Une mémoire effacée, un massacre oublié
Pourquoi ce massacre est-il si peu connu en France hexagonale ? Ce silence, qualifié d’« effacement mémoriel », n’est pas un hasard. Il s’inscrit dans une longue tradition d’occultation des violences coloniales commises par l’État français, que ce soit en Algérie, à Madagascar ou dans les Antilles. La répression de Mai 67 fut « ordonnée sciemment sur le terrain et approuvée par le gouvernement sous la présidence du général de Gaulle », selon l’historien Benjamin Stora. Pourtant, aucune reconnaissance officielle, aucun hommage national, aucune inscription dans les manuels scolaires. En métropole, l’événement est relégué aux marges de l’histoire, comme s’il n’avait jamais existé.
En Guadeloupe, en revanche, Mé 67 reste un traumatisme profond. Les familles des victimes, les survivants, les militants n’ont jamais cessé de réclamer vérité et justice. Des fresques, des commémorations locales, des travaux d’historiens et d’artistes tentent de raviver la mémoire de ces journées sanglantes. Mais le sentiment d’injustice demeure, alimenté par l’oubli et le mépris de la métropole.
La nécessité de se souvenir
Déplorer l’oubli de Mai 67, c’est dénoncer la persistance d’un regard colonial sur l’histoire française. C’est rappeler que la République, tout en se proclamant « une et indivisible », a su, à plusieurs reprises, sacrifier ses citoyens ultramarins sur l’autel de l’ordre et du silence. C’est aussi reconnaître que les luttes sociales et antiracistes menées en Guadeloupe, loin d’être anecdotiques, sont au cœur de l’histoire nationale.

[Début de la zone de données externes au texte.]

(* ===== verification/Examples.v ===== *)
(** * Two trees for the examples

    A new tree with pages of eight entries, and the same tree after twenty
    inserts, four deletes and a lost latch: its root is an internal page, and
    both carry the invariant. *)
From S2P Require Import Prelude OrdMap Version Interval PageLen LeafPage InternalPage Node.
From S2P Require Import Clock Gc RootIndex RetryStats Tree Traversal Query Dispatch Transaction.
From S2P Require Import Units NodeInv Store TreeInv Descent Mvbt Spec Refine.

Definition ExSt : Type := @TreeSt Z AssocMap (RootIndex AssocMap SortedTree).

Definition ex_clock : ClockSt := from_option snd clock_init (ThreadState.new clock_init).
Definition ex_new : ExSt :=
  make TFrugalList [true; false; true; true; false] ex_clock [true; false] counters_zero [].

Definition ex_insert (n : nat) : CRUDOperation Z := OpInsert (Z.of_nat n) (Z.of_nat (10 * n)).
Definition ex_delete (n : nat) : CRUDOperation Z := OpDelete (Z.of_nat n).
Definition ex_ops : list (CRUDOperation Z) := (ex_insert <$> seq 1 20) ++ (ex_delete <$> seq 2 4).

Definition ex_run (ops : list (CRUDOperation Z)) (s : ExSt) : option (TransactionResult * ExSt) :=
  dispatch_transaction 0%Z 8 8 0 3000 (mkTx None ops) s.
Definition ex_grown : ExSt := Eval vm_compute in from_option snd ex_new (ex_run ex_ops ex_new).

Lemma ex_clock_time : clock_time ex_clock = 1%Z.
Proof. reflexivity. Qed.

Lemma ex_new_inv :
  Inv 8 8 ex_new make_types 0 (mkRoot 0 START_VERSION INIT_TREE_HEIGHT) no_history.
Proof. apply Inv_make; [done|done|rewrite ex_clock_time; lia]. Qed.

Lemma ex_run_inv ops :
  Forall point_op (isolate (P:=Z) U64_MAX <$> ops) → length ops ≤ 26 →
  ∃ res s' Γ D x H, ex_run ops ex_new = Some (res, s') ∧ Inv 8 8 s' Γ D x H ∧
    D + length (latches s') ≤ 28 ∧ (now s' ≤ 3000)%Z.
Proof.
  intros Hops Hl.
  assert (run_versions 0 2 (length ops) ≤ 2366) as Hv by (unfold run_versions; nia).
  assert (run_versions 0 (length (latches ex_new)) (length ops) ≤ 2366) as Hv' by exact Hv.
  assert (now ex_new = 1%Z) as Hnow by done.
  destruct (proj1 (wp_run _ _ _) (wp_dispatch_operations 0%Z 8 8 0 ltac:(lia) ltac:(lia) ltac:(done)
    ltac:(done) 3000 U64_MAX None ops ex_new make_types 0 _ no_history []
    (λ res s', ran 8 8 ex_new 0 no_history (isolate U64_MAX <$> ops) (match res with
      Ok (_, ress) => ress | _ => [] end) s') ex_new_inv Hops
    ltac:(lia)
    ltac:(unfold run_fuel; rewrite Hnow; change (length (latches ex_new)) with 2 in *; lia)
    ltac:(intros; done))) as (res & s' & E & Γ & D & x & H & _ & HI & Hn & _ & HD).
  exists res, s', Γ, D, x, H. rewrite !length_fmap in Hn HD. split_and!; [exact E|done| |].
  - change (length (latches ex_new)) with 2 in HD. lia.
  - lia.
Qed.

(** The same tree after two more deletes: the leaf of the smallest keys is left
    with two live records. *)
Definition ex_shrunk : ExSt :=
  Eval vm_compute in from_option snd ex_new (ex_run (ex_ops ++ [ex_delete 7; ex_delete 8]) ex_new).

Lemma ex_state_inv ops s :
  Forall point_op (isolate (P:=Z) U64_MAX <$> ops) → length ops ≤ 26 →
  from_option snd ex_new (ex_run ops ex_new) = s →
  ∃ Γ D x H, Inv 8 8 s Γ D x H ∧ D + length (latches s) ≤ 28.
Proof.
  intros Hops Hl <-. destruct (ex_run_inv ops Hops Hl) as (res & s' & Γ & D & x & H & E & HI & HD & _).
  rewrite E. by exists Γ, D, x, H.
Qed.

Lemma ex_grown_inv : ∃ Γ D x H, Inv 8 8 ex_grown Γ D x H ∧ D + length (latches ex_grown) ≤ 28.
Proof.
  apply (ex_state_inv ex_ops); [by repeat constructor|vm_compute; lia|by vm_compute].
Qed.

Lemma ex_shrunk_inv : ∃ Γ D x H, Inv 8 8 ex_shrunk Γ D x H ∧ D + length (latches ex_shrunk) ≤ 28.
Proof.
  apply (ex_state_inv (ex_ops ++ [ex_delete 7; ex_delete 8]));
    [by repeat constructor|vm_compute; lia|by vm_compute].
Qed.

(** The root of a tree whose current root is an internal page. *)
Lemma root_on_path {P M R} `{!OrdMap M, !RootStore R, !RootStoreLaws R} F N
    (s : @TreeSt P M R) Γ D x H k b p :
  Inv F N s Γ D x H → rs_guard_block (root s) = Some b → heap s !! b = Some (Index p) →
  Interval.contains KEYS k = true →
  ∃ d, D = S d ∧ on_path s Γ D x k (S d) b KEYS false.
Proof.
  intros HI Hb Hp HK. pose proof (inv_roots _ _ _ _ _ _ _ HI) as Hroots.
  rewrite (roots_guard _ _ _ _ _ Hroots) in Hb. injection Hb as <-.
  destruct (inv_store _ _ _ _ _ _ _ HI _ _ (proj2 Hroots)) as (n & U & t & Hn & Hnode).
  rewrite Hp in Hn. injection Hn as <-. pose proof (no_at _ _ _ _ _ _ _ _ Hnode) as Hat.
  destruct D as [|d]; [done|]. exists d. split; [done|]. split; [constructor|].
  split; [apply Hroots|done].
Qed.

(** The budgets of one operation and of a short transaction on them. *)
Lemma ex_grown_op D :
  D + length (latches ex_grown) ≤ 28 →
  (now ex_grown + Z.of_nat (op_versions D (length (latches ex_grown))) < 2 ^ 63)%Z ∧
  op_fuel ex_grown D ≤ 3000.
Proof.
  change (length (latches ex_grown)) with 0. change (now ex_grown) with 30%Z.
  unfold op_fuel, op_versions, traversal_versions, traversal_fuel.
  change (length (latches ex_grown)) with 0. change (now ex_grown) with 30%Z. lia.
Qed.

Lemma ex_grown_run D n :
  D + length (latches ex_grown) ≤ 28 → n ≤ 6 →
  (now ex_grown + Z.of_nat (run_versions D (length (latches ex_grown)) n) < 2 ^ 63)%Z ∧
  run_fuel ex_grown D n ≤ 3000.
Proof.
  change (length (latches ex_grown)) with 0. intros HD Hn.
  assert (run_versions D 0 n ≤ 6 * 37) as Hv by (unfold run_versions; nia).
  unfold run_fuel. change (length (latches ex_grown)) with 0. change (now ex_grown) with 30%Z. lia.
Qed.

(** A transaction with a read at its snapshot: it updates, deletes, reads what
    it deleted as it was, and finds nothing to delete. *)
Definition ex_tx : Transaction Z :=
  mkTx (Some 20%Z) [OpUpdate 15 7; OpDelete 16; OpPointSi 16; OpDelete 16]%Z.

Lemma ex_grown_traversal D :
  D + length (latches ex_grown) ≤ 28 →
  (now ex_grown + Z.of_nat (traversal_versions D (length (latches ex_grown))) < 2 ^ 63)%Z ∧
  traversal_fuel D (length (latches ex_grown)) ≤ 3000.
Proof.
  change (length (latches ex_grown)) with 0. change (now ex_grown) with 30%Z.
  unfold traversal_versions, traversal_fuel. lia.
Qed.

(** The page of an internal block, and the node of a block. *)
Definition ex_page (s : ExSt) (b : BlockRef) : InternalPage :=
  match heap s !! b with Some (Index p) => p | _ => InternalPage.new end.
Definition ex_node (s : ExSt) (b : BlockRef) : Node Z := default Node.new_leaf (heap s !! b).

(** A tree of two levels that has the greatest key, and two small ones: with the
    keys 2, 1 and 3 in this order, and with the key 1, collected in place. *)
Definition ex_max : ExSt := Eval vm_compute in
  from_option snd ex_new (ex_run ((ex_insert <$> seq 1 20) ++ [OpInsert U64_MAX 1%Z]) ex_new).
Definition ex_unsorted : ExSt := Eval vm_compute in
  from_option snd ex_new (ex_run [ex_insert 2; ex_insert 1; ex_insert 3] ex_new).
Definition ex_in_place : ExSt := Eval vm_compute in
  from_option snd ex_new (enable_gc true (from_option snd ex_new (ex_run [ex_insert 1] ex_new))).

Aujourd’hui, alors que la question des violences policières et des discriminations raciales resurgit dans le débat public, il est plus que jamais nécessaire de briser l’omerta sur Mé 67. Non pour raviver les haines, mais pour rendre justice à la mémoire des victimes, et permettre à la France de regarder en face toutes les pages de son histoire, y compris les plus sombres.